British firms are still being starved of credit by banks, research from the Bank of England confirmed yesterday.
The Bank's latest Trends in Lending report said that the stock of lending to all UK businesses fell by £3bn in the three months to May, with small and medium-size enterprises (SMEs) especially hard hit.
Net lending to small businesses has been negative for the past year as repayments outstrip new loans, the figures showed.
Bigger firms are finding it easier to borrow as they can raise funds from capital markets, but net lending to larger businesses was still down in three of the past four quarters.
The survey also showed that the price of borrowing has continued to rise for many, despite the Bank's policy interest rates being held at historic lows of 0.5 per cent.
It said the spread over bank rate for many floating rate mortgages has risen over the past six months. The spread paid by small and medium-sized businesses also went up this year.
The Bank and the Treasury have launched a "Funding for Lending" scheme, which will allow banks to borrow from Threadneedle Street at below market rates, as long as they boost lending to business.
The more they lend, the cheaper the funds on offer will be.
The new scheme is designed to prevent banks from passing on their own rising borrowing costs to ordinary customers. Banks have claimed that they have not been lending because demand from businesses for new credit has been weak.

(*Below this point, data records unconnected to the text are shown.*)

(* ===== verification/PhasesReport.v ===== *)
(** * tools/bench_live.py: barriers, records, diagnostics and the matrix

    What the driver of the retained phases reports: a barrier is resolved by
    the answer of the daemon, an accepted phase is accounted for, a diagnostic
    states the true progress, and the matrix passes exactly when every cell
    was measured. *)

From S2P Require Import Prelude PyStr PyBytes PyFloat Json Delivery DeliverySpec Bench BenchSpec Phases PhasesSpec.

(** ** From one phase to the next *)

Lemma start_phase_fresh pilot phase l cs count : counts l !! phase = None →
  ∃ d, start_phase pilot phase l cs count = inr d.
Proof. intros H. unfold start_phase, add_phase. rewrite H. by eexists. Qed.

(** The state a drained phase leaves is a state the next phase starts from:
    nobody is left waiting, and the ledger has every message accounted for. *)
Lemma phase_handover pilot phase count n d0 d pilot' phase' cs :
  starts pilot phase count n d0 → rtc (turn phase count) d0 d → d_work d = Drained →
  counts (d_ledger d) !! phase' = None → (∀ s i, sent (d_ledger d) !! (phase', s, i) = None) →
  (∀ r c, cs !! r = Some c → c_index c = r) →
  ∃ d', start_phase pilot' phase' (d_ledger d) cs (phase_count pilot' phase') = inr d'
    ∧ starts pilot' phase' (phase_count pilot' phase') n d'.
Proof.
  intros Hs%inv_start Hr Hd Hc Hsent Hix. pose proof (reach_inv _ _ _ _ _ _ Hs Hr) as Hi.
  destruct (start_phase_fresh pilot' phase' (d_ledger d) cs (phase_count pilot' phase') Hc) as [d' E].
  exists d'. split; [done|]. exists (d_ledger d), cs.
  split; [apply Hi|]. split; [apply (di_n _ _ _ _ _ Hi)|]. split.
  - apply (no_waiters _ _ _ _ d Hi). intros t [(_ & H & _)|(_ & H & _)]; congruence.
  - split; [done|]. split; [done|]. split; [|split; [by right|done]].
    unfold phase_count. repeat case_match; lia.
Qed.

(** ** Barriers *)

(** The answer of a daemon to a barrier. *)
Definition pong_line (server marker : pybytes) : pybytes :=
  (58 :: server) ++ 32 :: bs "PONG" ++ 32 :: server ++ 32 :: 58 :: marker.

Lemma rfind_no_space b : 32 ∉ b → rfind b [32; 58] = None.
Proof.
  induction b as [|x b IH]; [done|]. intros [Hx Hb]%not_elem_of_cons. cbn [rfind]. rewrite (IH Hb).
  cbn [startswith]. by rewrite (proj2 (Z.eqb_neq 32 x)).
Qed.

Lemma after_last_marker x marker : 32 ∉ marker → after_last_colon (x ++ 32 :: 58 :: marker) = marker.
Proof.
  intros Hm. unfold after_last_colon. assert (bs " :" = [32; 58]) as -> by (vm_compute; reflexivity).
  assert (E : rfind (x ++ 32 :: 58 :: marker) [32; 58] = Some (length x)).
  { induction x as [|y x IH]; [|cbn [app rfind length]; by rewrite IH]. cbn [app length].
    pose proof (rfind_no_space (58 :: marker) ltac:(apply not_elem_of_cons; done)) as H.
    cbn [rfind] in *. rewrite H. reflexivity. }
  rewrite E, drop_app_ge by lia. replace (length x + 2 - length x)%nat with 2%nat by lia. reflexivity.
Qed.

|However, some experts have accused them of intimidating borrowers away with high charges and unreasonable terms. The former Liberal Democrat Treasury spokesman Lord Oakeshott said: "There will be no green shoots of recovery as long as Britain's banks keep the lending taps turned off. It's time the Treasury made the banks we own — and above all RBS, the real villain of non-lending — change their scorched earth policy or change their bosses."
The net lending figures on household borrowing were flat, with mortgage approvals unchanged over the past three months. Consumer credit flows grew by £700m in May, with the annual rate unchanged.
The write-off rate on consumer credit fell in the first quarter of the year, but remained high compared to the rates seen in the recession of the early 1990s.